Thursday, July 10, 2008

Oil: still going up

Business Week gets its hands on internal Saudi memos, and it turns out that the Saudis probably cannot sustainably produce more than 10 million barrels per day -- with a surge capacity of no more than 12 million, optimistically. Which is to say, the Saudis have zero, none, nada, zilch in the way of spare capacity to bring to the market.

So despite any temporary declines we might see as the American economy goes south, the reality is that oil is going to keep heading up. Sorry to the SUV owners out there.

As a bonus, all the current Saudi oil development is going towards replacing production declines from older fields, including Ghawar, the mother of all oilfields. This is a sucker's game, which means we're probably looking at absolute production declines in Saudi Arabia before 2020. (That's a wild-ass guess on my part, but once Ghawar goes terminal there's little to nothing the Saudis could do to bounce back.)

An additional note: as the largest, oldest supergiants (like Ghawar, or Cantarell in Mexico, or others like Burgan in Kuwait) all start to go in to decline, we'll increasingly be replacing production from these fields with production from smaller fields, that have been tapped more recently, and often use secondary- and tertiary-production measures, which end up increasing production at the cost of more rapid decline when it comes. The net result of all this is that as our oldest, more productive fields go in to decline, the average rate of decline of global production is going to go up as smaller fields start to make up a larger percentage of all production.

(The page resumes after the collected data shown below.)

(** The sleeper that times out leaves. *)
Lemma sem_leave sm' i p p' :
  ts !! i = Some p -> asleep_on k p -> ~ asleep_on k p' -> holds k p' = holds k p ->
  s_valid sm' = true -> s_queue sm' = filter (fun u => u <> i) (s_queue sm) -> value sm' = value sm ->
  sem_inv n k sm' (<[i := p']> ts).
Proof.
  intros Hi Hp Hp' Hh Hv Hq Hval; destruct I as [_ H2 [H3 H3'] H4 H5]; split; rewrite ?Hq; [done|rewrite (total_set _ _ _ _ _ Hi); lia| | |].
  - rewrite Hval; split; [done|]; intros Hne; apply H3'; intros E; rewrite E in Hne; done.
  - now apply NoDup_filter.
  - intros j; rewrite list_elem_of_filter, H5; destruct (decide (j = i)) as [->|Hne].
    + rewrite list_lookup_insert_eq by (apply lookup_lt_Some in Hi; lia); split; [intros [? _]; done|intros (q & [= <-] & H); done].
    + rewrite list_lookup_insert_ne by auto; intuition.
Qed.

Lemma wake_insert t p : ts !! t = Some p -> alter wake_up t ts = <[t := wake_up p]> ts.
Proof. intros Ht; apply list_eq; intros j; destruct (decide (j = t)) as [->|Hne].
  - rewrite list_lookup_alter_eq, Ht, list_lookup_insert_eq by (apply lookup_lt_Some in Ht; lia); done.
  - now rewrite list_lookup_alter_ne, list_lookup_insert_ne by auto.
Qed.

(** The first that sleeps is woken: the unit is now its own. *)
Lemma sem_wake sm' t :
  s_valid sm' = true -> s_queue sm = t :: s_queue sm' -> value sm' = value sm -> value sm = 0 ->
  sem_inv (n + 1) k sm' (alter wake_up t ts).
Proof.
  intros Hv Hq Hval H0; destruct I as [_ H2 _ H4 H5]; rewrite Hq in H4; apply NoDup_cons in H4 as [Hnt H4].
  destruct (proj1 (H5 t)) as (p & Ht & Hp); [rewrite Hq; apply elem_of_cons; now left|].
  rewrite (wake_insert t p Ht); destruct p as [| | |d| | | | | | |]; try done; cbn [wake_up asleep_on] in *.
  assert (Hh : holds k (Woken d) = holds k (Sleeps d) + 1) by (subst k; destruct d; reflexivity).
  split; [done|rewrite (total_set _ _ _ _ _ Ht); lia|lia|done|].
  intros j; destruct (decide (j = t)) as [->|Hne].
  - rewrite list_lookup_insert_eq by (apply lookup_lt_Some in Ht; lia); split; [done|intros (q & [= <-] & H); done].
  - rewrite list_lookup_insert_ne by auto; rewrite <- H5, Hq, elem_of_cons; intuition.
Qed.

(** One that sleeps on another semaphore is woken. *)
Lemma sem_wake_other k' t p :
  ts !! t = Some p -> asleep_on k' p -> k' <> k -> sem_inv n k sm (alter wake_up t ts).
Proof.
  intros Ht Hp Hk; rewrite (wake_insert t p Ht); destruct p as [| | |d| | | | | | |]; try done; cbn [wake_up asleep_on] in *.
  pose proof (si_value _ _ _ _ I); pose proof (si_waits _ _ _ _ I).
  assert (Hh : holds k (Woken d) = holds k (Sleeps d)) by (destruct k, d; cbn in *; congruence).
  apply sem_move with (p := Sleeps d); cbn; try apply I; try done; try congruence; lia.
Qed.
End moves.

(** A step that changes no semaphore. *)
Lemma moved size b ts w r i p p' w' r' k :
  inv size (Sys b ts w r) -> ts !! i = Some p ->
  ~ asleep_on k p -> ~ asleep_on k p' -> stock size k w' r' - holds k p' = stock size k w r - holds k p ->
  sem_inv (stock size k w' r') k (get_sem k b) (<[i := p']> ts).
Proof.
  intros I Hi Hp Hp' Hs; pose proof (inv_sems _ _ I k) as Hk; cbn [box threads written read] in Hk.
  pose proof (si_value _ _ _ _ Hk).
  apply (sem_move _ _ _ _ Hk _ _ _ _ _ Hi); try apply Hk; auto; lia.
Qed.

Lemma length_wake t ts : length (wake t ts) = length ts.
Proof. destruct t; [apply length_alter|done]. Qed.

Lemma next_mod size n : (0 < size)%nat ->
  (if decide (n mod size + 1 = size) then 0 else n mod size + 1)%nat = ((n + 1) mod size)%nat.
Proof.
  intros H; pose proof (Nat.mod_upper_bound n size ltac:(lia)).
  rewrite Nat.Div0.add_mod; destruct (decide (size = 1%nat)) as [->|].
  - rewrite !Nat.mod_1_r; now rewrite decide_True.
  - rewrite (Nat.mod_small 1) by lia; destruct (decide _) as [E|E].
    + now rewrite E, Nat.Div0.mod_same.
    + now rewrite (Nat.mod_small (n mod size + 1)) by lia.
Qed.

(** Within one lap of the ring, different messages have different slots. *)
Lemma mod_lap size k n : (0 < size)%nat -> (k < n)%nat -> (n < k + size)%nat ->
  (k mod size <> n mod size)%nat.
Proof.
  intros H H1 H2 E.
  pose proof (Nat.div_mod_eq k size); pose proof (Nat.div_mod_eq n size); rewrite E in *.
  assert (size * (n / size - k / size) = n - k)%nat by nia.
  destruct (n / size - k / size)%nat; nia.
Qed.

Lemma down_inv size b ts w r i d p' b' t res : (0 < size)%nat ->
  inv size (Sys b ts w r) -> ts !! i = Some (Calls d) -> call_down i d b = (p', b', t, res) ->
  inv size (Sys b' (wake t (<[i := p']> ts)) w r) /\ took p' = [].
Proof.
  intros Hs I Hi; unfold call_down; pose proof (down_section_spec i (timeout_of d) _ (inv_settled _ _ (sem_of d) Hs I)) as Hd.
  cbn [box] in Hd; destruct (down_section _ _ _) as [sm v]; destruct Hd as [Hv Hd].
  set (next := match v with Passed => (after d, None) | Refused => refused d | Queued => (Sleeps d, None) end).
  destruct next as [p1 res1] eqn:En; intros [= <- <- <- <-]; cbn [wake].
  assert (Hother : forall k, k <> sem_of d -> ~ asleep_on k p1 /\ holds k p1 = holds k (Calls d)).
  { intros k Hk; unfold next in En; destruct v, d; injection En as <- <-; cbn in *; destruct k; try done; try (split; [congruence|done]);
      destruct Hd as [E _]; discriminate E. }
  assert (Ht : took p1 = []) by (unfold next in En; destruct v, d; injection En as <- <-; done).
  split; [|exact Ht]; pose proof (set_sem_fields (sem_of d) sm b) as (F1 & F2 & F3).
  pose proof I as [I1 I2 I3 I4 I5 I6 I7]; split; cbn [box threads written read] in *; rewrite ?F1, ?F2, ?F3, ?length_insert; auto.
  intros k; rewrite get_set; destruct (decide (k = sem_of d)) as [->|Hk].
  - pose proof (I3 (sem_of d)) as Hk; pose proof (si_value _ _ _ _ Hk) as Hval; unfold next in En; destruct v.
    + destruct Hd as (Hq & Hq' & Hval' & Hge); injection En as <- <-.
      apply (sem_move _ _ _ _ Hk _ _ _ _ _ Hi); [easy|destruct d; easy|done|congruence|rewrite Hval', Hval; destruct d; cbn; lia|].
      split; [done|congruence].
    + destruct Hd as (Hto & Hq & Hval'); pose proof (si_waits _ _ _ _ Hk).
      destruct d; try discriminate Hto; injection En as <- <-;
        (apply (sem_move _ _ _ _ Hk _ _ _ _ _ Hi); [easy|easy|done|done|rewrite Hval', Hval; cbn; lia|rewrite Hval'; done]).
    + destruct Hd as (Hq & Hval' & H0); injection En as <- <-.
      apply (sem_join _ _ _ _ Hk _ _ _ _ Hi); auto; destruct d; done.
  - destruct (Hother k Hk) as [Ha Hh]; apply (moved _ _ _ _ _ _ _ _ _ _ _ I Hi); [easy|done|lia].
Qed.

Lemma up_inv size b ts w r i k p p' res p1 b' t res1 : (0 < size)%nat ->
  inv size (Sys b ts w r) -> ts !! i = Some p -> (forall k', ~ asleep_on k' p) -> (forall k', ~ asleep_on k' p') ->
  (forall k', holds k' p' = holds k' p - (if decide (k' = k) then 1 else 0)) ->
  call_up k p' res b = Some (p1, b', t, res1) ->
  p1 = p' /\ inv size (Sys b' (wake t (<[i := p']> ts)) w r).
Proof.
  intros Hs I Hi Hp Hp' Hh; unfold call_up; destruct (up_section_spec _ (inv_settled _ _ k Hs I)) as (sm & wk & E & Hv & Hw).
  cbn [box] in E, Hw; rewrite E; intros [= <- <- <- <-]; split; [done|].
  pose proof (set_sem_fields k sm b) as (F1 & F2 & F3).
  pose proof I as [I1 I2 I3 I4 I5 I6 I7]; split; cbn [box threads written read] in *; rewrite ?F1, ?F2, ?F3, ?length_wake, ?length_insert; auto.
  pose proof (si_value _ _ _ _ (I3 k)) as Hval; pose proof (Hh k) as Hhk; rewrite decide_True in Hhk by done.
  intros k'; rewrite get_set; pose proof (Hh k') as Hh'; destruct (decide (k' = k)) as [->|Hk].
  - destruct wk as [t|]; cbn [wake].
    + destruct Hw as (Hq & Hval' & H0); replace (stock size k w r) with (stock size k w r - 1 + 1) by lia.
      apply (sem_wake _ _ (get_sem k b)); [|done|exact Hq|done|done].
      apply (sem_move _ _ _ _ (I3 k) _ _ _ _ _ Hi); try apply (I3 k); auto; lia.
    + destruct Hw as (Hq & Hq' & Hval'); pose proof (si_waits _ _ _ _ (I3 k)).
      apply (sem_move _ _ _ _ (I3 k) _ _ _ _ _ Hi); auto; try congruence; try lia; split; [lia|congruence].
  - pose proof (moved _ _ _ _ _ _ _ p' w r k' I Hi (Hp k') (Hp' k') ltac:(lia)) as Hm; destruct wk as [t|]; cbn [wake]; [|exact Hm].
    destruct Hw as (Hq & _); destruct (proj1 (si_queue _ _ _ _ (I3 k) t)) as (q & Ht & Hqk); [rewrite Hq; apply elem_of_cons; now left|].
    apply (sem_wake_other _ _ _ _ Hm k t q); [|done|auto].
    rewrite list_lookup_insert_ne; [done|]; intros ->; rewrite Hi in Ht; injection Ht as <-; exact (Hp _ Hqk).
Qed.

Or, as they put it at the Oil Drum:
The evidence seems to be pointing to an overall increase in the global decline rate for existing wells. What this means is that, if world production is around 86 million barrels a day, then to replace existing declines next year, an additional new production of 4.47 mbd at 5.2% decline, instead of the 3.87 mbd required at 4.5% decline, will be needed just to stabilize supply at a fixed level. If the rate is accelerating this difference of 600,000 bd will increase and drop the top line of the curves such as those that Khebab and others have so carefully assembled.

This increased decline rate is already being reported, and thus the potential peak in 2010 that the graph shows is already at risk and we may struggle to get much above the numbers that we are at today.